═════ PROVIDED MATERIAL

(** * Clustering visualisation: the clustering engine behind [App.tsx]

    [src/App.tsx] holds one React component.  Its algorithmic part is the
    callback [runClustering], which hands the points to one of two external
    libraries ([ml-kmeans], [density-clustering]) and attaches the labels they
    return to the points, and the effect that stores the outcome in the
    component state.  Both are embedded here with explicit state passing: the
    component state is a record, [setError] and [setClusteredData] are the
    new values of the fields they set.

    The two libraries are not part of the repository.  [runClustering] is
    therefore embedded over an arbitrary library (section variables), and the
    algorithms the specification prescribes for them are modelled separately,
    from the specification, in [KMeansClusterer] and [DbscanClusterer]. *)

From Stdlib Require Import ZArith QArith String List Lia Lqa Bool.
From stdpp Require Import base list strings.

Local Open Scope Z_scope.

(** ** JavaScript array helpers used by [runClustering] *)

Module JS.

(** [arr.includes(v)] on an array of numbers. *)
Definition includes (arr : list Z) (v : Z) : bool :=
  existsb (Z.eqb v) arr.

(** [arr.find(p)]: the first element satisfying [p]; [None] is
    [undefined]. *)
Fixpoint find {A : Type} (p : A -> bool) (arr : list A) : option A :=
  match arr with
  | [] => None
  | a :: rest => if p a then Some a else find p rest
  end.

(** [arr.findIndex(p)]: the index of the first element satisfying [p],
    [-1] when there is none. *)
Fixpoint findIndex_from {A : Type} (p : A -> bool) (arr : list A) (i : Z) : Z :=
  match arr with
  | [] => -1
  | a :: rest => if p a then i else findIndex_from p rest (i + 1)
  end.

Definition findIndex {A : Type} (p : A -> bool) (arr : list A) : Z :=
  findIndex_from p arr 0.

End JS.

(** ** The component state and [runClustering] *)

(** [interface DataPoint { x: number; y: number; cluster?: number }].
    Coordinates are finite numbers, taken as rationals; [runClustering] only
    copies them.  An absent [cluster] and a [cluster] holding [undefined] are
    both [None]: the component reads the field only through
    [d.cluster !== undefined]. *)
Record DataPoint : Type := mkDataPoint {
  x : Q;
  y : Q;
  cluster : option Z
}.
(** * Budget simulation engine: daily simulator, reality projector, weekly aggregator

    Shallow embedding of [src/services/simulationEngine.ts] (the engine with
    observed-entry reconciliation), of the older engine in
    [src/unnamed/part_002] (no reconciliation) and of the records of
    [src/types.ts], followed by the properties of the specification; then
    of the state handlers and derived values of the application
    ([src/unnamed/part_000]) and of its older version ([src/App.tsx]), with
    their properties.

    Conventions.
    - A JavaScript [number] that carries money ([amount], [value],
      [initialBalance], the balances) is an element of an abstract type
      [num] with the operations the engine uses (class [Number]).  The
      structural theorems hold for every interpretation of these operations,
      IEEE doubles included; the theorems that need arithmetic laws name
      them ([ZeroLaws], [NumberLaws]).  [Exact.QcNumber] is the
      exact-arithmetic interpretation (rationals, [Math.round] as
      floor (x + 1/2)), [Binary64.FloatNumber] the interpretation by
      binary64 floating-point values.
    - A [number] that is only compared with a loop counter ([day],
      [dayOfMonth], [dayOfWeek], [year], [month]) is an integer [Z].  The
      day of an observed entry also starts the counter of the projection
      loop, which counts in doubles: [SimulationEngine] gives what the call
      computes when that loop ends, [Run] runs the loop step by step with
      the counter of [Counter], and the two agree when the observed days
      are safe integers (lemma [calculateDailySimulation_returns]).
    - The built-in [Date] is modelled from ECMAScript (section 21.4.1), with
      the local time zone offset taken as zero.
    - A state update passed to a React setter is the function from the
      previous state to the next one; what a handler reads from the page or
      the clock ([parseFloat] of an input, [confirm], [today.getDate()]) is
      an argument of that function. *)

From Stdlib Require Import ZArith List Bool Lia String Ascii.
From Stdlib Require Import QArith Qcanon Qround Lqa.
From Stdlib Require Import DecimalString.
From Stdlib Require DecimalZ.
From Stdlib Require Import Sorted.
From Stdlib Require Import Floats Uint63.
From Equations Require Import Equations.
Import ListNotations.
(** * measurement-control-drivers: SCPI instrument drivers

    A shallow embedding of the PyVISA/SCPI drivers of the package
    [measurement_control_drivers] (spectrum analyzer, VNA, Rigol AWG,
    AnaPico signal generator), and the properties of their command
    fallback, error-queue drain, trace parsing, axis reconstruction,
    validation and close paths.

    Layout:
    - [PyStr]     the [str] methods the drivers call;
    - [PyFloat]   Python's [float]: IEEE 754 binary64, with [float(s)],
                  [int(x)] and [repr(x)];
    - [exn], [result]  the exceptions that reach the drivers;
    - [Visa]      the instrument session (a PyVISA resource and its
                  resource manager) and the I/O monad;
    - [SpectrumAnalyzer], [VNA], [AWG_Rigol_DG922Pro], [AnaPico_sin20G]
                  the driver methods;
    - [Mock]      scripted instruments used to run the drivers;
    - the theorems. *)

From Stdlib Require Import ZArith QArith Bool List String Ascii DecimalString Lia.
From Stdlib Require Import SpecFloat.
Import ListNotations.

Local Open Scope string_scope.
Local Open Scope Z_scope.

(* ================================================================== *)
(** ** Python strings *)
(* ================================================================== *)

(** A [str] is modelled as a [string] whose characters are the code
    points below 256 (instrument replies are ASCII text). *)
Module PyStr.

(** [c.isspace()] for a code point below 256. *)
Definition is_space (c : ascii) : bool :=
  let n := Z.of_nat (nat_of_ascii c) in
  ((9 <=? n) && (n <=? 13)) || ((28 <=? n) && (n <=? 32))
  || (n =? 133) || (n =? 160).

Section Strip.
Variable space : ascii -> bool.

Fixpoint lstrip_with (s : string) : string :=
  match s with
  | EmptyString => EmptyString
  | String c s' => if space c then lstrip_with s' else s
  end.

Fixpoint rstrip_with (s : string) : string :=
  match s with
  | EmptyString => EmptyString
  | String c s' =>
      match rstrip_with s' with
      | EmptyString => if space c then EmptyString else String c EmptyString
      | r => String c r
      end
  end.

Definition strip_with (s : string) : string := rstrip_with (lstrip_with s).
End Strip.

(** [s.strip()] *)
Definition strip (s : string) : string := strip_with is_space s.

(** [s.replace(old, new)] for one-character [old] and [new], the only
    form the drivers use. *)
Fixpoint replace (old new : ascii) (s : string) : string :=
  match s with
  | EmptyString => EmptyString
  | String c s' =>
      String (if Ascii.eqb c old then new else c) (replace old new s')
  end.

(** [s.split(sep)] for a one-character separator: never returns the
    empty list, and keeps empty fields. *)
Fixpoint split (sep : ascii) (s : string) : list string :=
  match s with
  | EmptyString => [EmptyString]
  | String c s' =>
      if Ascii.eqb c sep then EmptyString :: split sep s'
      else match split sep s' with
           | h :: t => String c h :: t
           | [] => [String c EmptyString]
           end
  end.

(** [s.startswith(p)] *)
Definition startswith (s p : string) : bool := String.prefix p s.

(** Truth value of a string: [if s:] *)
Definition truthy (s : string) : bool :=
  match s with EmptyString => false | _ => true end.

(** [str(n)] / [f"{n}"] for an [int]. *)
Definition of_int (n : Z) : string := NilZero.string_of_int (Z.to_int n).

(** ASCII lower case of one character. *)
Definition lower_char (c : ascii) : ascii :=
  let n := nat_of_ascii c in
  if ((65 <=? n) && (n <=? 90))%nat then ascii_of_nat (n + 32) else c.

Fixpoint lower (s : string) : string :=
  match s with
  | EmptyString => EmptyString
  | String c s' => String (lower_char c) (lower s')
  end.

Fixpoint repeat_char (c : ascii) (n : nat) : string :=
  match n with
  | O => EmptyString
  | S n' => String c (repeat_char c n')
  end.

Definition newline : ascii := ascii_of_nat 10.

(** [needle in hay] *)
Fixpoint contains (needle hay : string) : bool :=
  String.prefix needle hay
  || match hay with
     | EmptyString => false
     | String _ hay' => contains needle hay'
     end.

(** The code points of [c.upper()]: upper-casing can leave the range
    below 256 (U+00B5, U+00FF) or give two characters (U+00DF). *)
Definition upper_cp (c : ascii) : list N :=
  let n := N_of_ascii c in
  if ((97 <=? n) && (n <=? 122))%N then [n - 32]%N
  else if (n =? 181)%N then [924%N]
  else if (n =? 223)%N then [83%N; 83%N]
  else if ((224 <=? n) && (n <=? 254) && negb (n =? 247))%N then [n - 32]%N
  else if (n =? 255)%N then [376%N]
  else [n].

(** The code points of a string, and of [s.upper()]. *)
Fixpoint codes (s : string) : list N :=
  match s with
  | EmptyString => []
  | String c s' => N_of_ascii c :: codes s'
  end.

Fixpoint upper (s : string) : list N :=
  match s with
  | EmptyString => []
  | String c s' => (upper_cp c ++ upper s')%list
  end.

Fixpoint cp_prefix (p l : list N) : bool :=
  match p, l with
  | [], _ => true
  | x :: p', y :: l' => (x =? y)%N && cp_prefix p' l'
  | _ :: _, [] => false
  end.

(** [needle in hay] on code points. *)
Fixpoint cp_contains (needle hay : list N) : bool :=
  cp_prefix needle hay
  || match hay with
     | [] => false
     | _ :: hay' => cp_contains needle hay'
     end.

Fixpoint cp_eqb (a b : list N) : bool :=
  match a, b with
  | [], [] => true
  | x :: a', y :: b' => (x =? y)%N && cp_eqb a' b'
  | _, _ => false
  end.

(** The text before the first [sep]: [s.split(sep)[0]]. *)
Fixpoint first_field (sep : ascii) (s : string) : string :=
  match s with
  | EmptyString => EmptyString
  | String c s' =>
      if Ascii.eqb c sep then EmptyString else String c (first_field sep s')
  end.

Definition hex_digit (n : N) : ascii :=
  ascii_of_N (if (n <? 10)%N then 48 + n else 87 + n)%N.

(** [repr(s)]: quoted, with the escapes Python prints. *)
Definition repr_char (quote : ascii) (c : ascii) : string :=
  let n := N_of_ascii c in
  if Ascii.eqb c quote || (n =? 92)%N then String "\" (String c EmptyString)
  else if (n =? 9)%N then "\t"
  else if (n =? 10)%N then "\n"
  else if (n =? 13)%N then "\r"
  else if (n <? 32)%N || (n =? 127)%N
          || ((128 <=? n) && (n <=? 160))%N || (n =? 173)%N then
    String "\" (String "x" (String (hex_digit (n / 16)) (String (hex_digit (n mod 16)) EmptyString)))
  else String c EmptyString.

══════════

WHAT THE TASK ASKS →
Copy, exactly as written, the lines above, beginning with the one that contains "if Ascii.eqb c quote" and ending with the last.

EXERCISE RESULT →
  if Ascii.eqb c quote || (n =? 92)%N then String "\" (String c EmptyString)
  else if (n =? 9)%N then "\t"
  else if (n =? 10)%N then "\n"
  else if (n =? 13)%N then "\r"
  else if (n <? 32)%N || (n =? 127)%N
          || ((128 <=? n) && (n <=? 160))%N || (n =? 173)%N then
    String "\" (String "x" (String (hex_digit (n / 16)) (String (hex_digit (n mod 16)) EmptyString)))
  else String c EmptyString.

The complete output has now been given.